DESCRIPTION OF THE TASK |
Please copy every line below that contains the string "internal".

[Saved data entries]
- - - -

(* ===== verification/Auth.v ===== *)
(** Bearer tokens: internal/auth/auth.go.

    An [Authenticator] is its list of tokens in the order of the file.  Errors are the texts the
    source formats; where it ranges over a Go map the model reports the first key in the order of
    the line, and a key that is reported is not quoted.  The file system shows only as the mode and the
    content of the file. *)
From S2P Require Import Prelude Utf8 Json JsonText Strconv GoTime Sha256 JsonDecode Text.
Local Open Scope Z_scope.

(** * Roles *)

Definition RoleReader : string := "reader".
Definition RoleOperator : string := "operator".
Definition RoleAdmin : string := "admin".

Definition isRole (role : string) : bool :=
  String.eqb role RoleReader || String.eqb role RoleOperator || String.eqb role RoleAdmin.

Definition rank (role : string) : Z :=
  if String.eqb role RoleAdmin then 3
  else if String.eqb role RoleOperator then 2
  else if String.eqb role RoleReader then 1
  else 0.

Record Principal := mkPrincipal { P_Name : string; P_Role : string }.

Inductive auth_error := ErrUnauthorized | ErrForbidden.

Definition Require_ (principal : Principal) (minimum : string) : result auth_error () :=
  if rank principal.(P_Role) <? rank minimum then Err ErrForbidden else Ok ().

(** * Tokens *)

Record token := mkToken { tok_name : string; tok_role : string; tok_value : string }.
Definition Authenticator : Type := list token.

Definition maxTokenLen : Z := 4096.
Definition maxNameLen : Z := 200.

Definition tokenDigest (value : string) : string := sum256 value.

(** Fails with the text when the condition holds. *)
Definition refuse (b : bool) (text : string) : result string () := if b then Err text else Ok ().

(** The loop of [add] over the tokens it already has. *)
Fixpoint add_conflict (t : token) (a : list token) : result string () :=
  match a with
  | [] => Ok ()
  | existing :: a' =>
    refuse (String.eqb existing.(tok_name) t.(tok_name)) "duplicate token name" ;;
    refuse (String.eqb (tokenDigest t.(tok_value)) (tokenDigest existing.(tok_value))) "duplicate token value" ;;
    add_conflict t a'
  end.

Definition add (a : Authenticator) (t : token) : result string Authenticator :=
  refuse (negb (String.eqb t.(tok_value) (trim_space t.(tok_value)))) "token must not have leading or trailing whitespace" ;;
  refuse (String.eqb t.(tok_value) "") "empty token" ;;
  refuse (maxTokenLen <? len t.(tok_value)) "token exceeds 4096 bytes" ;;
  refuse (negb (isRole t.(tok_role))) "role must be reader, operator, or admin" ;;
  refuse (String.eqb t.(tok_name) "") "name is required" ;;
  refuse (maxNameLen <? len t.(tok_name)) "name exceeds 200 bytes" ;;
  add_conflict t a ;;
  Ok (a ++ [t]).

(** [New]: the map in the order it is ranged over, the tokens named by their place. *)
Fixpoint add_configured (a : Authenticator) (index : Z) (values : list (string * string)) : result string Authenticator :=
  match values with
  | [] => Ok a
  | (value, role) :: values' =>
    a' ← add a (mkToken ("configured-token-" +:+ format_int (index + 1)) role (trim_space value));
    add_configured a' (index + 1) values'
  end.
(* ===== verification/Errors.v ===== *)
(** The errors of internal/store (store.go): sentinels, sentinels wrapped with a message, conflicts
    with their details, and failed SQL statements.

    A Go [error] is a value of [error]; [errors_is] is [errors.Is] for the sentinels, which is all
    the callers ask.  [SQLite] names what the model takes from the SQLite engine: its [json_valid]
    and [length] functions and the text of its errors, none of which is code of the repository. *)
From S2P Require Import Prelude Utf8 Strconv Text.
Local Open Scope Z_scope.

Inductive sentinel :=
  | ErrNotFound
  | ErrConflict
  | ErrVersionConflict
  | ErrPreconditionRequired
  | ErrForbidden
  | ErrInvalid
  | ErrCorrupt.

#[export] Instance sentinel_eq_dec : EqDecision sentinel.
Proof. solve_decision. Defined.

Definition sentinel_text (e : sentinel) : string :=
  match e with
  | ErrNotFound => "resource not found"
  | ErrConflict => "operation conflicts with current state"
  | ErrVersionConflict => "resource changed since it was read"
  | ErrPreconditionRequired => "precondition required"
  | ErrForbidden => "operation forbidden"
  | ErrInvalid => "invalid resource"
  | ErrCorrupt => "database verification failed"
  end.

Record ConflictError := mkConflictError {
  Base : option sentinel;
  Reason : string;
  ResourceType : string;
  ResourceID : string;
  ExpectedVersion : Z;
  CurrentVersion : Z;
  CurrentState : string;
  RequestedState : string;
  Holder : string
}.

(** Why the engine refuses a statement, with the constraint or the trigger's message. *)
Inductive sql_error :=
  | UniqueViolation (columns : string)
  | CheckViolation (table : string)
  | ForeignKeyViolation
  | TriggerAbort (message : string).

Class SQLite := {
  sqlite_json_valid : string → bool;
  sqlite_length : string → Z;
  sqlite_error_text : sql_error → string
}.

Inductive error :=
  | ESentinel (e : sentinel)
  | EWrapped (e : sentinel) (message : string)
  | EConflict (e : ConflictError)
  | ESql (e : sql_error)
  | EText (message : string)
  | EPrefixed (message : string) (e : error).

(** [fmt.Sprintf] pieces of [ConflictError.Error]. *)
Definition conflict_parts (e : ConflictError) : list string :=
  (if String.eqb e.(Reason) "" then [] else [e.(Reason)])
  ++ (if negb (String.eqb e.(ResourceType) "") && negb (String.eqb e.(ResourceID) "")
      then [e.(ResourceType) +:+ " " +:+ e.(ResourceID)] else [])
  ++ (if String.eqb e.(CurrentState) "" then [] else ["current state=" +:+ e.(CurrentState)])
  ++ (if 0 <? e.(CurrentVersion) then ["current version=" +:+ format_int e.(CurrentVersion)] else [])
  ++ (if String.eqb e.(Holder) "" then [] else ["holder=" +:+ e.(Holder)]).

(** [ConflictError.Error] on a pointer that may be nil. *)
Definition conflict_text (e : option ConflictError) : string :=
  match e with
  | None => "conflict"
  | Some e =>
    let base := default ErrConflict e.(Base) in
    match conflict_parts e with
    | [] => sentinel_text base
    | parts => sentinel_text base +:+ ": " +:+ join ", " parts
    end
  end.

(** [ConflictError.Unwrap]. *)
Definition unwrap (e : option ConflictError) : sentinel :=
  match e with
  | Some e => default ErrConflict e.(Base)
  | None => ErrConflict
  end.

Definition conflictError (base : option sentinel) (reason resourceType resourceID : string)
    (expected current : Z) (currentState requested : string) : error :=
  EConflict (mkConflictError (Some (default ErrConflict base)) reason resourceType resourceID
    expected current currentState requested "").

(** [errors.Is(err, target)] for a sentinel. *)
Fixpoint errors_is (err : error) (target : sentinel) : bool :=
  match err with
  | ESentinel e | EWrapped e _ => bool_decide (e = target)
  | EConflict e => bool_decide (unwrap (Some e) = target)
  | ESql _ | EText _ => false
  | EPrefixed _ e => errors_is e target
  end.

(** [err.Error()]. *)
Fixpoint error_text `{SQLite} (err : error) : string :=
  match err with
  | ESentinel e => sentinel_text e
  | EWrapped e message => sentinel_text e +:+ ": " +:+ message
  | EConflict e => conflict_text (Some e)
  | ESql e => sqlite_error_text e
  | EText message => message
  | EPrefixed message e => message +:+ ": " +:+ error_text e
  end.

(** [isUnique]: the engine's text says that a unique constraint or a primary key was violated. *)
Definition isUnique `{SQLite} (err : error) : bool :=
  contains_lower (error_text err) "unique constraint"
  || contains_lower (error_text err) "constraint failed" && contains_lower (error_text err) "primary key".

(** * Lemmas *)

(** A conflict made by [conflictError] is an [ErrConflict] or [ErrVersionConflict] as asked, and
    nothing else. *)
Lemma conflictError_is base reason rt rid ex cur st req target :
  errors_is (conflictError base reason rt rid ex cur st req) target = bool_decide (default ErrConflict base = target).
Proof. reflexivity. Qed.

- - - -

EXERCISE SOLUTION |
(** Bearer tokens: internal/auth/auth.go.
(** The errors of internal/store (store.go): sentinels, sentinels wrapped with a message, conflicts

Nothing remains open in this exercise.